- _Exercise_: I need the lines below from the one with "time_window : Q;" down to the one with "filter (fresh (time_window" reproduced exactly, both ends included, and nothing else.

= = = =

(** * Reverse proxy service: operation-execution pipeline

    A shallow embedding of the Python sources

    - [providers/openliga.py]  (RateLimiter, OpenLigaProvider),
    - [proxy/schemas.py]       (payload and response models),
    - [proxy/decision_mapper.py] (DecisionMapper.execute_operation),

    together with the properties the specification states about them.

    Conventions.  Python [float]s (timestamps, delays) are idealised as
    exact rationals [Q]; Python [int]s are [Z]; a [dict] is an association
    list in insertion order with unique keys; exceptions are an explicit
    outcome.  [audit_log] calls only write log lines and are left out. *)

From Stdlib Require Import ZArith QArith Qabs Qminmax Qpower String DecimalString List Bool Lia Lqa.
Import ListNotations.
Open Scope string_scope.
Open Scope Z_scope.

Set Implicit Arguments.

(* ================================================================== *)
(** ** Python values *)

(** The values that [response.json()] can produce, plus [datetime], which
    only the response models create.  A datetime is identified by its POSIX
    timestamp. *)
#[warnings="-register-all"] Inductive pyval : Type :=
| PNone
| PBool (b : bool)
| PInt (z : Z)
| PFloat (q : Q)
| PStr (s : string)
| PList (l : list pyval)
| PDict (d : list (string * pyval))
| PDatetime (stamp : Q).

Definition pydict := list (string * pyval).

(** Python truthiness, [bool(v)]. *)
Definition truthy (v : pyval) : bool :=
  match v with
  | PNone => false
  | PBool b => b
  | PInt z => negb (z =? 0)
  | PFloat q => negb (Qeq_bool q 0)
  | PStr s => negb (String.eqb s "")
  | PList l => match l with [] => false | _ => true end
  | PDict d => match d with [] => false | _ => true end
  | PDatetime _ => true
  end.

(** [d.get(k)] and [d.get(k, default)]. *)
Fixpoint lookup (k : string) (d : pydict) : option pyval :=
  match d with
  | [] => None
  | (k', v) :: d' => if String.eqb k k' then Some v else lookup k d'
  end.

Definition get (d : pydict) (k : string) (default : pyval) : pyval :=
  match lookup k d with
  | Some v => v
  | None => default
  end.

Definition get_none (d : pydict) (k : string) : pyval := get d k PNone.

(** [k in d]. *)
Definition has_key (k : string) (d : pydict) : bool :=
  match lookup k d with Some _ => true | None => false end.

(** [isinstance(v, dict)] and [isinstance(v, list)]. *)
Definition is_dict (v : pyval) : bool :=
  match v with PDict _ => true | _ => false end.

Definition is_list (v : pyval) : bool :=
  match v with PList _ => true | _ => false end.

(** [v if isinstance(v, dict) else {}], the guard both match mappers apply
    to the nested team objects. *)
Definition dict_or_empty (v : pyval) : pydict :=
  match v with PDict d => d | _ => [] end.

(* ================================================================== *)
(** ** Outcomes of a call *)

(** A coroutine either returns, raises an exception carrying [str(e)], or
    never completes. *)
Inductive outcome (A : Type) : Type :=
| Returned (a : A)
| Raised (msg : string)
| Hangs.

Arguments Returned {A} a.
Arguments Raised {A} msg.
Arguments Hangs {A}.

(* ================================================================== *)
(** ** RateLimiter *)

Module RateLimiter.

(** [self.max_requests], [self.time_window], [self.requests] and the state
    of [self.lock] (an [asyncio.Lock], which is not re-entrant). *)
Record t : Type := mk {
  max_requests : Z;
  time_window : Q;
  requests : list Q;
  locked : bool
}.

(** [RateLimiter(max_requests, time_window)]. *)
Definition init (n : Z) (w : Q) : t :=
  {| max_requests := n; time_window := w; requests := []; locked := false |}.

Definition set_requests (rl : t) (rs : list Q) : t :=
  {| max_requests := max_requests rl; time_window := time_window rl;
     requests := rs; locked := locked rl |}.

Definition set_locked (rl : t) (b : bool) : t :=
  {| max_requests := max_requests rl; time_window := time_window rl;
     requests := requests rl; locked := b |}.

(** [now - req_time < self.time_window]. *)
Definition fresh (w now req_time : Q) : bool :=
  negb (Qle_bool w (now - req_time)).

(** The list comprehension that drops requests outside the window. *)
Definition prune (rl : t) (now : Q) : list Q :=
  filter (fresh (time_window rl) now) (requests rl).

(** The small margin added to every wait: [0.1]. *)
Definition margin : Q := 1 # 10.

(** [self.time_window - (now - self.requests[0]) + 0.1]. *)
Definition sleep_time (rl : t) (now oldest : Q) : Q :=
  (time_window rl - (now - oldest) + margin)%Q.

(** How one call of [acquire()] ends when no other coroutine runs. *)
Inductive result : Type :=
| Granted (rl : t) (at_time : Q)   (* slot recorded, lock released *)
| Deadlock (rl : t) (since : Q)     (* waits for [self.lock] for ever *)
| IndexError (rl : t)               (* [self.requests[0]] on an empty list *)
| OutOfFuel.

(** [acquire], run alone from time [now].  [async with self.lock] on a
    lock that is held suspends until it is released; in a run without any
    other coroutine nobody releases it.  The recursive call of the source
    sits inside the [async with] block, so it is made with the lock held. *)
Fixpoint acquire (fuel : nat) (rl : t) (now : Q) : result :=
  match fuel with
  | O => OutOfFuel
  | S fuel' =>
      if locked rl then Deadlock rl now
      else
        let rl1 := set_locked (set_requests rl (prune rl now)) true in
        if (Z.of_nat (length (requests rl1)) >=? max_requests rl1)%Z then
          match requests rl1 with
          | [] => IndexError (set_locked rl1 false)
          | oldest :: _ =>
              (* await asyncio.sleep(sleep_time); return await self.acquire() *)
              match acquire fuel' rl1 (now + sleep_time rl1 now oldest)%Q with
              | Granted rl2 at_time => Granted (set_locked rl2 false) at_time
              | r => r
              end
          end
        else
          Granted
            (set_locked (set_requests rl1 (requests rl1 ++ [now])) false)
            now
  end.

(** Fuel that is always enough: the nested call returns at once. *)
Definition enough : nat := 2.

(** The limiter as a call leaves it. *)
Definition state_of (r : result) (before : t) : t :=
  match r with
  | Granted rl _ | Deadlock rl _ | IndexError rl => rl
  | OutOfFuel => before
  end.

(** Calls made one after the other, each at its own clock reading. *)
Fixpoint acquire_each (rl : t) (times : list Q) : list result :=
  match times with
  | [] => []
  | now :: rest =>
      let r := acquire enough rl now in
      r :: acquire_each (state_of r rl) rest
  end.

End RateLimiter.

(* ================================================================== *)
(** ** Concurrent callers of [acquire]

    asyncio runs coroutines cooperatively: a coroutine runs without
    interruption between two [await]s.  [acquire] has three suspension
    points: entering [async with self.lock] (only when the lock is held),
    [asyncio.sleep], and the nested [self.acquire()], which enters
    [async with self.lock] again.  A caller is at one of these points, or
    has finished. *)

Module Callers.

Inductive pc : Type :=
| Calling               (* at the outer [async with self.lock] *)
| Sleeping (wake : Q)   (* holds the lock, in [asyncio.sleep] *)
| Reentering            (* holds the lock, at the nested [async with] *)
| Done (at_time : Q)    (* slot recorded, lock released *)
| Failed.               (* [IndexError], lock released *)

Record sys : Type := mk {
  limiter : RateLimiter.t;
  now : Q;
  callers : list pc
}.

Fixpoint update {A : Type} (i : nat) (x : A) (l : list A) : list A :=
  match l, i with
  | [], _ => []
  | _ :: l', O => x :: l'
  | y :: l', S i' => y :: update i' x l'
  end.

Definition is_done (p : pc) : bool :=
  match p with Done _ => true | _ => false end.

(** Number of callers that have been granted a slot. *)
Definition granted (s : sys) : nat :=
  length (filter is_done (callers s)).

Definition holds_lock (p : pc) : bool :=
  match p with Sleeping _ | Reentering => true | _ => false end.

(** [now] is what [time.time()] reads.  It is the wall clock: between two
    steps it may move by any amount [d], forwards or backwards. *)
Inductive step : sys -> sys -> Prop :=
| step_tick : forall s d,
    step s (mk (limiter s) (now s + d)%Q (callers s))
| step_call : forall s,
    step s (mk (limiter s) (now s) (callers s ++ [Calling]))
| step_grant : forall s i,
    nth_error (callers s) i = Some Calling ->
    RateLimiter.locked (limiter s) = false ->
    (Z.of_nat (length (RateLimiter.prune (limiter s) (now s)))
       >=? RateLimiter.max_requests (limiter s))%Z = false ->
    step s
      (mk (RateLimiter.set_requests (limiter s)
             (RateLimiter.prune (limiter s) (now s) ++ [now s]))
          (now s)
          (update i (Done (now s)) (callers s)))
| step_wait : forall s i oldest rest,
    nth_error (callers s) i = Some Calling ->
    RateLimiter.locked (limiter s) = false ->
    (Z.of_nat (length (RateLimiter.prune (limiter s) (now s)))
       >=? RateLimiter.max_requests (limiter s))%Z = true ->
    RateLimiter.prune (limiter s) (now s) = oldest :: rest ->
    step s
      (mk (RateLimiter.set_locked
             (RateLimiter.set_requests (limiter s) (oldest :: rest)) true)
          (now s)
          (update i
             (Sleeping (now s + RateLimiter.sleep_time (limiter s) (now s) oldest)%Q)
             (callers s)))
| step_fail : forall s i,
    nth_error (callers s) i = Some Calling ->
    RateLimiter.locked (limiter s) = false ->
    (Z.of_nat (length (RateLimiter.prune (limiter s) (now s)))
       >=? RateLimiter.max_requests (limiter s))%Z = true ->
    RateLimiter.prune (limiter s) (now s) = [] ->
    step s
      (mk (RateLimiter.set_requests (limiter s) []) (now s)
          (update i Failed (callers s)))
| step_wake : forall s i wake,
    nth_error (callers s) i = Some (Sleeping wake) ->
    step s (mk (limiter s) (now s) (update i Reentering (callers s))).
(* No rule for [Reentering], nor for [Calling] while the lock is held:
   both wait for a release of [self.lock].  [asyncio.sleep] measures its
   duration on the event loop's own clock, so the end of a sleep is not tied
   to the reading of [time.time()]. *)

Inductive steps : sys -> sys -> Prop :=
| steps_refl : forall s, steps s s
| steps_cons : forall s1 s2 s3, step s1 s2 -> steps s2 s3 -> steps s1 s3.
(** A failed compaction pass has written nothing. *)
Lemma compressChat_Err (env : IDBEnv) (id : string) (chat : list ChatItem)
    (db db' : DB) (e : exn) :
  compressChat env id chat db = (db', Err e) -> db' = db.
Proof.
  unfold compressChat, M_bind, M_lift, M_ret.
  case_decide; [discriminate|].
  destruct (compressMessages id _) as [summary|e']; [|congruence].
  intros Hput. unfold replaceMessages in Hput.
  destruct (replace_loop _ _ _ _) as [messages summaries].
  apply updateData_all_or_nothing in Hput as [[Hr _]|(e' & _ & Hdb)];
    [discriminate|exact Hdb].
Qed.

(** C7 (amended). When the message has been persisted and the compaction
    pass then fails, the failure is not caught inside the pass: it leaves
    [execute] as a rejection, and it is [send], the caller, that catches it,
    logs it and alerts that sending failed, keeping the typed text. The
    persisted message is not undone: the store after the failure is the
    store [createCompletion] left, which holds the new message, active,
    under its id. *)
Theorem compaction_failure_keeps_message (env1 env2 : IDBEnv)
    (messageId summaryId : string) (chat : list ChatItem) (now : Z)
    (text : string) (db db1 db2 : DB) (newChat : list ChatItem) (e : exn) :
  createCompletion env1 messageId chat text (Some now) db = (db1, Ok newChat) ->
  compressChat env2 summaryId newChat db1 = (db2, Err e) ->
  execute env1 env2 messageId summaryId chat now text db = (db2, Err e) /\
  send env1 env2 messageId summaryId chat now text db =
    (db2, {| value := text; isSending := false;
             console_error := [("Failed to send message", e)];
             alerts := ["Ошибка при отправке сообщения"] |}) /\
  db2 = db1 /\
  exists newMessage : ChatMessage.t,
    newChat = chat ++ [Message newMessage] /\
    messageStore db2 !! messageId = Some (ChatMessage.record newMessage) /\
    DBMessage.createdAt (ChatMessage.record newMessage) = Some now /\
    DBMessage.userContent (ChatMessage.record newMessage) = text /\
    DBMessage.summaryId (ChatMessage.record newMessage) = "NULL".
Proof.
  intros Hcreate Hcompress.
  assert (Hexec : execute env1 env2 messageId summaryId chat now text db
                  = (db2, Err e)).
  { unfold execute, M_bind. rewrite Hcreate. exact Hcompress. }
  split; [exact Hexec|]. split; [unfold send; rewrite Hexec; reflexivity|].
  apply compressChat_Err in Hcompress as ->. split; [reflexivity|].
  apply createCompletion_Ok in Hcreate
    as (newMessage & Hchat & Hid & Hts & Htext & Hparent & ->).
  exists newMessage. simpl. rewrite lookup_insert_eq. auto.
Qed.

(** ** Properties of import and export *)

Lemma put_all_rows {A : Type} (key : A -> string) (l : list A) :
  NoDup (key <$> l) -> cursor (put_all key l ∅) ≡ₚ l.
Proof.
  rewrite cursor_Permutation.
  induction l as [|x l IH] using rev_ind; intros Hnd.
  - unfold put_all. simpl. rewrite map_to_list_empty. reflexivity.
  - rewrite fmap_app in Hnd. apply NoDup_app in Hnd as (Hnd & Hdisj & _).
    rewrite put_all_snoc, map_to_list_insert.
    + rewrite fmap_cons, (IH Hnd). simpl.
      rewrite Permutation_app_comm. reflexivity.
    + rewrite put_all_lookup_other; [apply lookup_empty|].
      intros Hin. apply (Hdisj _ Hin). set_solver.
Qed.

Lemma for_each_fmap {A B : Type} (f : A -> result B) (g : A -> B)
    (rows : list A) :
  Forall (fun x => f x = Ok (g x)) rows -> for_each f rows = Ok (g <$> rows).
Proof.
  induction 1 as [|x rows Hx _ IH]; simpl; [reflexivity|].
  rewrite Hx, IH. reflexivity.
Qed.

Lemma for_each_Ok {A B : Type} (f : A -> result B) (rows : list A)
    (out : list B) :
  for_each f rows = Ok out -> Forall (fun y => exists x, f x = Ok y) out.
Proof.
  revert out. induction rows as [|x rows IH]; intros out; simpl.
  - intros [= <-]. constructor.
  - destruct (f x) as [y|] eqn:Hy; simpl; [|discriminate].
    destruct (for_each f rows) as [ys|]; simpl; [|discriminate].
    intros [= <-]. constructor; [eauto|]. apply IH. reflexivity.
Qed.

Lemma sentinel_to_null_not_sentinel (s : string) :
  sentinel_to_null s <> Some "NULL".
Proof. unfold sentinel_to_null. case_decide; congruence. Qed.

Lemma sentinel_roundtrip (x : option string) :
  x <> Some "NULL" -> sentinel_to_null (null_to_sentinel x) = x.
Proof.
  intros Hx. destruct x as [s|]; simpl; [|reflexivity].
  unfold sentinel_to_null. case_decide; congruence.
Qed.

(** A parent reference written as the string ["NULL"] comes back as null. *)
Lemma sentinel_collapses :
  sentinel_to_null (null_to_sentinel (Some "NULL")) = None.
Proof. reflexivity. Qed.

Lemma export_message_valid (message : DBMessage.t) :
  is_Some (DBMessage.createdAt message) ->
  export_message message = Ok (exported_message message).
Proof.
  intros [t Ht]. unfold export_message, exported_message. rewrite Ht.
  reflexivity.
Qed.

Lemma export_summary_valid (summary : DBSummary.t) :
  is_Some (DBSummary.dateFrom summary) ->
  is_Some (DBSummary.dateTo summary) ->
  export_summary summary = Ok (exported_summary summary).
Proof.
  intros [t Ht] [u Hu]. unfold export_summary, exported_summary.
  rewrite Ht, Hu. reflexivity.
Qed.

Lemma canonical_valid (s : string) :
  is_Some (Date_parse s) -> iso_or_empty (Date_parse s) = canonical s.
Proof. intros [t Ht]. unfold canonical. rewrite Ht. reflexivity. Qed.

Lemma canonical_same_instant (s : string) :
  (forall t, Date_parse (toISOString t) = Some t) ->
  Date_parse (canonical s) = Date_parse s.
Proof.
  intros Hiso. unfold canonical.
  destruct (Date_parse s) as [t|] eqn:Ht; [|exact Ht].
  rewrite Hiso. reflexivity.
Qed.

Lemma exportDataFromIndexedDB_Ok (env : IDBEnv) (db db' : DB)
    (doc' : ImportedData.t) :
  exportDataFromIndexedDB env db = (db', Ok doc') ->
  db' = db /\
  ImportedData.version doc' = "1" /\
  for_each export_summary (cursor (summaryStore db))
    = Ok (ImportedData.summary (ImportedData.data doc')) /\
  for_each export_message (cursor (messageStore db))
    = Ok (ImportedData.message (ImportedData.data doc')).
Proof.
  unfold exportDataFromIndexedDB, with_open.
  destruct (open_error env); [discriminate|].
  destruct (request_error env 0%nat); [discriminate|].
  destruct (for_each export_summary _) as [summaries|]; simpl; [|discriminate].
  destruct (request_error env 1%nat); [discriminate|].
  destruct (for_each export_message _) as [messages|]; simpl; [|discriminate].
  intros [= <- <-]. auto.
Qed.

Lemma import_no_errors (env : IDBEnv) (doc : ImportedData.t) (db : DB) :
  no_errors env ->
  importDataToIndexedDB env doc db =
    ({| summaryStore :=
          put_all DBSummary.id (Converted.summary (convertImportedData doc)) ∅;
        messageStore :=
          put_all DBMessage.id (Converted.message (convertImportedData doc)) ∅ |},
     Ok tt).
Proof.
  intros Henv. unfold importDataToIndexedDB.
  rewrite transaction_no_errors by exact Henv.
  change (apply_requests ([clear_summary; clear_message] ++ ?reqs) db)
    with (apply_requests reqs {| summaryStore := ∅; messageStore := ∅ |}).
  rewrite apply_requests_puts. reflexivity.
Qed.
Lemma hex_of_bytes_length (bs : list Z) :
  String.length (hex_of_bytes bs) = (2 * length bs)%nat.
Proof. induction bs; cbn; [done|]. rewrite IHbs. lia. Qed.

Lemma hex_of_bytes_app (bs cs : list Z) :
  hex_of_bytes (bs ++ cs) = hex_of_bytes bs +:+ hex_of_bytes cs.
Proof. induction bs; cbn; [done|]. by rewrite IHbs. Qed.

Lemma odd_double (n : nat) : Nat.odd (2 * n) = false.
Proof. rewrite <- Nat.negb_even, Nat.even_mul. done. Qed.

Lemma hexToBytes_bytesToHex (bs : list Z) :
  Forall is_byte bs -> hexToBytes (bytesToHex bs) = Returns bs.
Proof.
  intros Hbs. unfold hexToBytes, bytesToHex.
  change (slice 2 ("0x" +:+ hex_of_bytes bs)) with (hex_of_bytes bs).
  by rewrite hex_of_bytes_length, odd_double, parse_hex_of_bytes.
Qed.

(** *** Keccak-256 yields 32 bytes *)

Lemma lane_bytes_length (l : Z) : length (lane_bytes l) = 8%nat.
Proof. unfold lane_bytes. by rewrite length_map, length_seq. Qed.

Lemma lane_bytes_bytes (l : Z) : Forall is_byte (lane_bytes l).
Proof.
  unfold lane_bytes. apply Forall_map, Forall_forall. intros k _. unfold is_byte.
  change 255 with (Z.ones 8). rewrite Z.land_ones by lia. apply Z.mod_pos_bound. lia.
Qed.

Lemma keccak_256_length (msg : list Z) : length (keccak_256 msg) = 32%nat.
Proof.
  unfold keccak_256. generalize (absorb (length (msg ++ pad101 (length msg)) / rate) (repeat 0 25)
                                   (msg ++ pad101 (length msg))).
  intros st. cbn [seq flat_map]. by rewrite !length_app, !lane_bytes_length.
Qed.

Lemma keccak_256_bytes (msg : list Z) : Forall is_byte (keccak_256 msg).
Proof.
  unfold keccak_256. generalize (absorb (length (msg ++ pad101 (length msg)) / rate) (repeat 0 25)
                                   (msg ++ pad101 (length msg))).
  intros st. cbn [seq flat_map]. repeat apply Forall_app_2; auto using lane_bytes_bytes.
Qed.

(** *** Big-endian words *)

Lemma be_bytes_length (len : nat) (n : Z) : length (be_bytes len n) = len.
Proof. revert n. induction len; intros n; cbn; [done|]. rewrite length_app, IHlen. cbn. lia. Qed.

Lemma be_bytes_bytes (len : nat) (n : Z) : Forall is_byte (be_bytes len n).
Proof.
  revert n. induction len; intros n; cbn; [done|].
  apply Forall_app_2; [done|]. constructor; [|done]. apply Z.mod_pos_bound. lia.
Qed.

Lemma be_value_snoc (bs : list Z) (b : Z) : be_value (bs ++ [b]) = be_value bs * 256 + b.
Proof. unfold be_value. by rewrite fold_left_app. Qed.
(** * Klio pipeline assembly ([klio_exec/commands/run.py])

    A shallow embedding of [KlioPipeline]: the methods that wire the Beam
    topology of a Klio job (recipient filter, audit log, data existence
    filters, business transform, acknowledgment and event output), and the
    properties of the topology they build.

    A Beam pipeline is a mutable object to which transforms are applied; it is
    modelled as the list of applied stages, threaded through a state-and-error
    monad.  A PCollection carries the bag of elements that flows through it
    (as a list) and the labels of the stages it is downstream of.

    Beam identifies an applied transform by its label; the model records
    the labels and does not re-check that they are unique.  The business
    transform of [run.py] is one opaque stage.  Scheduling is the engine's:
    the order of two stages here is the order in which they are applied and
    the downstream relation between them. *)

From Stdlib Require Import List String Ascii Bool Arith Lia Permutation.
From Stdlib Require Import DecimalString Decimal DecimalNat.
Import ListNotations.
Open Scope string_scope.
Open Scope list_scope.

Set Implicit Arguments.

(** ** Python exceptions and results *)

Inductive Exn : Type :=
| SystemExit (code : nat)
| KeyError (key : string)
| IndexError
| ValueError (msg : string)
| TransformError (msg : string).

Inductive Result (A : Type) : Type :=
| Ok (a : A)
| Raise (e : Exn).

Arguments Ok {A} a.
Arguments Raise {A} e.

(** ** Job configuration ([KlioConfig]) *)

(** An entry of [job_config.events.inputs]. *)
Record EventInput : Type := {
  in_name : string;
  skip_klio_read : bool;
  in_kwargs : string
}.

(** An entry of [job_config.events.outputs]. *)
Record EventOutput : Type := {
  out_name : string;
  skip_klio_write : bool;
  out_kwargs : string
}.

(** An entry of [job_config.data.inputs] or [job_config.data.outputs]. *)
Record DataConfig : Type := {
  skip_klio_existence_check : bool
}.

Record KlioConfig : Type := {
  streaming : bool;
  runner : string;
  experiments : list string;
  setup_file : option string;
  requirements_file : option string;
  events_inputs : list EventInput;
  events_outputs : list EventOutput;
  data_inputs : list DataConfig;
  data_outputs : list DataConfig
}.

(** The [runtime_conf] fields read by [run]. *)
Record RuntimeConf : Type := {
  direct_runner : bool;
  update : option bool;
  blocking : bool
}.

= = = =

- _Answer space_:
  time_window : Q;
  requests : list Q;
  locked : bool
}.

(** [RateLimiter(max_requests, time_window)]. *)
Definition init (n : Z) (w : Q) : t :=
  {| max_requests := n; time_window := w; requests := []; locked := false |}.

Definition set_requests (rl : t) (rs : list Q) : t :=
  {| max_requests := max_requests rl; time_window := time_window rl;
     requests := rs; locked := locked rl |}.

Definition set_locked (rl : t) (b : bool) : t :=
  {| max_requests := max_requests rl; time_window := time_window rl;
     requests := requests rl; locked := b |}.

(** [now - req_time < self.time_window]. *)
Definition fresh (w now req_time : Q) : bool :=
  negb (Qle_bool w (now - req_time)).

(** The list comprehension that drops requests outside the window. *)
Definition prune (rl : t) (now : Q) : list Q :=
  filter (fresh (time_window rl) now) (requests rl).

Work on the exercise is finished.